§ **ACTIVITY**
Pick out all lines of the entries that include the word "unfold" and copy them.

§ **GIVEN RECORDS**
========================

Lemma read_status r s h :
  wp (pmic_bus_read (C := C) AXP8191_RUNTIME_ADDR r) e (s : S) h
    (fun x s' h' => s' = s /\ off_page h h' /\ (fst x = 0 -> bus_accepted h h')) total.
Proof.
  unfold pmic_bus_read. wp_steps. cbn [fst snd]. split; [done|]. split.
  - intros q _. cbn [last_attempt]. by rewrite as_bus_bus.
  - intros ->. apply accepted_call; [done | apply accepted_refl].
Qed.

Lemma write_status r v s h :
  wp (pmic_bus_write (C := C) AXP8191_RUNTIME_ADDR r v) e (s : S) h
    (fun x s' h' => s' = s /\ last_attempt h' r = Some v /\
       (forall q, q <> r -> last_attempt h' q = last_attempt h q) /\
       (x = 0 -> bus_accepted h h')) total.
Proof.
  unfold pmic_bus_write. wp_steps. split; [done|]. split; [|split].
  - cbn [last_attempt]. by rewrite as_bus_bus, Z.eqb_refl.
  - intros q Hq. cbn [last_attempt]. rewrite as_bus_bus. by destruct (Z.eqb_spec q r).
  - intros ->. apply accepted_call; [done | apply accepted_refl].
Qed.

Lemma update_bits_status r mask value s h :
  r ∉ page_regs ->
  wp (a7s_axp8191_update_bits (C := C) r mask value) e (s : S) h
    (fun x s' h' => s' = s /\ off_page h h' /\ (x = 0 -> bus_accepted h h')) total.
Proof.
  intros Hr. unfold a7s_axp8191_update_bits.
  eapply wp_seq; [apply read_status|]. intros [st v] s1 h1 (-> & Ho & Ha). cbn [fst snd] in *.
  unfold nonzero. destruct (Z.eqb_spec st 0) as [->|]; cbn [negb]; [|by apply wp_ret].
  eapply wp_mono; [apply write_status|]. intros x s2 h2 (-> & _ & Hk & Hx). split; [done|]. split.
  - intros q Hq. rewrite Hk, Ho; [done | done | congruence].
  - intros ->. eapply accepted_trans; eauto.
Qed.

========================

§ **RESPONSE TO THE EXERCISE**
  unfold pmic_bus_read. wp_steps. cbn [fst snd]. split; [done|]. split.
  unfold pmic_bus_write. wp_steps. split; [done|]. split; [|split].
  intros Hr. unfold a7s_axp8191_update_bits.
  unfold nonzero. destruct (Z.eqb_spec st 0) as [->|]; cbn [negb]; [|by apply wp_ret].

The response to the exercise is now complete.